Well, I thought at the time, this is what photojournalists do. If you hesitate, it’s over. You’ll miss the decisive moment. If I had stopped to ask them if I could take a shot, whether they said yes or not, the truth of that instant would have been gone forever. Good photojournalists must be willing to go where others won’t, to click the shutter when others wouldn’t. Photos taken in exactly these circumstances have changed the world for the better… but the fact is, I’m not a photojournalist. I was just pretending to be one. Nobody was asking me to be there but myself.
Because of my friend’s question, I decided not to post this, but after some time had passed (over two years), I came across this photo again, and decided to go ahead and share it. I’ll admit that there’s absolutely nothing special about this photo technically: I had no knowledge of off-camera flash at the time and my overexposed on-camera fill created some harsh shadows that I’m not a fan of, but I can’t help but be drawn to this image.

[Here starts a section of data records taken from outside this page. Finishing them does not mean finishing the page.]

Lemma read_marks_only_witness :
  let db := Scenario.settledDb swapRequestSchema.completed in
  (exists r',
     swaps (swaps.put_read Scenario.X Scenario.R 9 db).1 !! Scenario.R = Some r' /\
     swapRequestSchema.isRead r' = true /\
     swapRequestSchema.readAt r' = Some 9 /\
     swapRequestSchema.status r' = swapRequestSchema.completed) /\
  swaps.put_read Scenario.Z3 Scenario.R 9 db
  = (db, fail_with 403 "Not authorized to mark this swap request as read").
Proof.
  cbv zeta.
  destruct (read_marks_only (Scenario.settledDb swapRequestSchema.completed) Scenario.R
              (Scenario.request swapRequestSchema.points swapRequestSchema.completed
                 None (Some 20))
              Scenario.X 9 eq_refl eq_refl eq_refl) as [Hyes _].
  destruct (read_marks_only (Scenario.settledDb swapRequestSchema.completed) Scenario.R
              (Scenario.request swapRequestSchema.points swapRequestSchema.completed
                 None (Some 20))
              Scenario.Z3 9 eq_refl eq_refl eq_refl) as [_ Hno].
  split; [| apply Hno; discriminate].
  destruct (Hyes (or_introl eq_refl)) as (r' & Hrun & Hread & Hat & Hs & _).
  exists r'. split_and!; [| exact Hread | exact Hat | exact Hs].
  etrans; [exact (f_equal (fun o => swaps o.1 !! Scenario.R) Hrun) |].
  cbn [fst swaps set_swaps]. apply lookup_insert_eq.
Defined.

(** The complete handler on an accepted request whose parties and items
    are stored. *)
Lemma put_complete_run db id r user now ru ou it :
  swaps db !! id = Some r ->
  swapRequestSchema.status r = swapRequestSchema.accepted ->
  user = swapRequestSchema.requester r \/ user = swapRequestSchema.itemOwner r ->
  swapRequestSchema.validate r = [] -> swapRequestSchema.preSave r = None ->
  users db !! swapRequestSchema.requester r = Some ru -> 0 <= userSchema.points ru ->
  users db !! swapRequestSchema.itemOwner r = Some ou -> 0 <= userSchema.points ou ->
  items db !! swapRequestSchema.item r = Some it -> itemSchema.validate it = [] ->
  (forall j, swapRequestSchema.offeredItem r = Some j ->
     exists itj, items db !! j = Some itj /\ itemSchema.validate itj = []) ->
  let out := swaps.put_complete user id now db in
  out.2 = ok_with 200 "Swap completed successfully" /\
  swaps out.1
  = <[id := SwapRequest.set_completedAt (Some now)
              (SwapRequest.set_status swapRequestSchema.completed r)]> (swaps db) /\
  users out.1
  = <[swapRequestSchema.itemOwner r := swapCounted ou]>
      (<[swapRequestSchema.requester r := swapCounted ru]> (users db)) /\
  userSchema.points (swapCounted ru) = userSchema.points ru /\
  userSchema.points (swapCounted ou) = userSchema.points ou /\
  itemStatus out.1 (swapRequestSchema.item r) = Some itemSchema.swapped /\
  (forall j, swapRequestSchema.offeredItem r = Some j ->
     itemStatus out.1 j = Some itemSchema.swapped) /\
  (forall k, k <> swapRequestSchema.item r -> swapRequestSchema.offeredItem r <> Some k ->
     items out.1 !! k = items db !! k).
Proof.
  intros Hr Hacc Hparty Hv Hpre Hru Hru0 Hou Hou0 Hit Hitv Hoi. cbv zeta.
  assert (Hne : swapRequestSchema.requester r <> swapRequestSchema.itemOwner r).
  { unfold swapRequestSchema.preSave in Hpre. destruct (_ && _); [done |].
    by case_bool_decide. }
  assert (Hguard :
    negb (bool_decide (swapRequestSchema.requester r = user)) &&
    negb (bool_decide (swapRequestSchema.itemOwner r = user)) = false).
  { destruct Hparty as [-> | ->].
    - by rewrite (bool_decide_eq_true_2
                    (swapRequestSchema.requester r = swapRequestSchema.requester r)).
    - rewrite (bool_decide_eq_true_2
                 (swapRequestSchema.itemOwner r = swapRequestSchema.itemOwner r))
        by done.
      by rewrite andb_false_r. }
  assert (Hsave : forall db1,
    swaps db1 = swaps db ->
    SwapRequest.save id
      (SwapRequest.set_completedAt (Some now)
         (SwapRequest.set_status swapRequestSchema.completed r)) db1
    = (set_swaps
         (<[id := SwapRequest.set_completedAt (Some now)
                    (SwapRequest.set_status swapRequestSchema.completed r)]> (swaps db))
         db1,
       inr (SwapRequest.set_completedAt (Some now)
              (SwapRequest.set_status swapRequestSchema.completed r)))).
  { intros db1 Hsw. rewrite save_run_request; [by rewrite Hsw | | exact Hpre].
    apply validate_nil in Hv. apply validate_nil. cbn -[maxlength]. tauto. }
  remember (swaps.put_complete user id now db) as out eqn:Hout.
  unfold swaps.put_complete, tryCatch in Hout.
  unfold bind at 1 in Hout. unfold SwapRequest.findById at 1 in Hout.
  rewrite Hr, Hguard, (bool_decide_eq_true_2 _ Hacc) in Hout. cbn [negb] in Hout.
  unfold bind at 1 in Hout. unfold SwapRequest.complete in Hout. cbv zeta in Hout.
  cbn [swapRequestSchema.requester swapRequestSchema.itemOwner swapRequestSchema.item
       swapRequestSchema.offeredItem SwapRequest.set_completedAt
       SwapRequest.set_status] in Hout.
  unfold bind at 1 in Hout. unfold User.findById at 1 in Hout.
  unfold bind at 1 in Hout. unfold User.findById at 1 in Hout.
  rewrite Hru, Hou in Hout.
  unfold bind at 1 in Hout. cbn [deref ret] in Hout.
  unfold bind at 1 in Hout.
  rewrite (incrementSwapsCompleted_run _ _ _ Hru Hru0) in Hout.
  unfold bind at 1 in Hout. cbn [deref ret] in Hout.
  unfold bind at 1 in Hout.
  rewrite incrementSwapsCompleted_run in Hout;
    [| cbn; by rewrite lookup_insert_ne | done].
  unfold bind at 1 in Hout. unfold Item.findById at 1 in Hout.
  cbn [items set_users] in Hout. rewrite Hit in Hout.
  unfold bind at 1 in Hout. cbn [deref ret] in Hout.
  unfold bind at 1 in Hout.
  rewrite (markAsSwapped_run _ _ _ it) in Hout; [| exact Hit | exact Hitv].
  cbn [items users swaps set_users set_items] in Hout.
  destruct (swapRequestSchema.offeredItem r) as [j |] eqn:Hj.
  - destruct (Hoi j eq_refl) as (itj & Hitj & Hitjv).
    unfold bind at 1 in Hout. unfold bind at 1 in Hout.
    unfold Item.findById at 1 in Hout.
    cbn [items set_items] in Hout.
    assert (Hlook : exists itj',
              <[swapRequestSchema.item r := itemSchema.set_status itemSchema.swapped it]>
                (items db) !! j = Some itj' /\ itemSchema.validate itj' = []).
    { destruct (decide (j = swapRequestSchema.item r)) as [-> | Hnj].
      - rewrite lookup_insert_eq. eauto.
      - rewrite lookup_insert_ne by done. eauto. }
    destruct Hlook as (itj' & Hlook & Hitjv'). rewrite Hlook in Hout.
    unfold bind at 1 in Hout. cbn [deref ret] in Hout.
    unfold bind at 1 in Hout.
    rewrite (markAsSwapped_run _ _ _ itj') in Hout; [| exact Hlook | exact Hitjv'].
    cbn [ret] in Hout. rewrite Hsave in Hout by done.
    cbn [respond ret] in Hout. subst out. cbn [fst snd].
    unfold itemStatus.
    cbn [users items swaps set_users set_items set_swaps]. split_and!; try done.
    + destruct (decide (j = swapRequestSchema.item r)) as [-> | Hnj].
      * by rewrite lookup_insert_eq.
      * rewrite lookup_insert_ne by done. by rewrite lookup_insert_eq.
    + intros j' [= <-]. by rewrite lookup_insert_eq.
    + intros k Hk Hk'. rewrite lookup_insert_ne by congruence.
      by rewrite lookup_insert_ne.
  - unfold bind at 1 in Hout. cbn [ret] in Hout. rewrite Hsave in Hout by done.
    cbn [respond ret] in Hout. subst out. cbn [fst snd].
    unfold itemStatus.
    cbn [users items swaps set_users set_items set_swaps]. split_and!; try done.
    + by rewrite lookup_insert_eq.
    + intros k Hk _. by rewrite lookup_insert_ne.
Qed.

I believe that if either of these two people happened to come across this photo, that they would be happy that I had taken it, and even want a copy. As a photographer, I would always prefer to capture subjects looking their best, and I know this isn’t a particularly flattering photo of her, but I think that anybody who sees this will forgive a girl for not looking totally glamorous after just having run over 26 miles.
I have taken a few photos that no one else will ever see, because they were candid shots taken in situations similar to this, and I know that if I was on the other side of the camera, I wouldn’t want others to view them. On one hand, I’m glad that I took them because if I didn’t, those fleeting moments would’ve disappeared forever. On the other hand, perhaps I shouldn’t have taken them at all. I try to reconcile these viewpoints by the knowledge that I was able to capture those moments before they were lost, even if nobody else will ever see them. However, if noone else ever sees the photo, is it really preserved?
Certainly the photographer has a responsibility to consider the viewpoint of the subject of candid photos, or any subject, for that matter. People can often be understandably sensitive about images of themselves being shared without their consent. Then again, if we outlaw any photos taken or shared without the subject’s explicit consent, then we can say goodbye to the wonderful art of street photography practiced by people like Henri Cartier-Bresson and his spiritual descendants. Photojournalism would die, along with the freedom to hold others (civilians and otherwise) accountable for their public behavior by documenting it visually. I may be biased, but I’d rather live in a world where photographers are free to capture and share whatever they see in public spaces, and I’d like to think that most people do not abuse this liberty. I believe the greater good is served by prioritizing the right to take photos over the right to not be photographed, but I take the responsibility of being a photographer very seriously.
The issues raised in the previous paragraph are worthy of at least two separate posts, but since I’m not going to get into that right now, I’ll just close with why I decided to share this particular image: I thought is was worth sharing, and I’m making the judgement call that the subjects wouldn’t mind.
But I could be wrong… what do you think?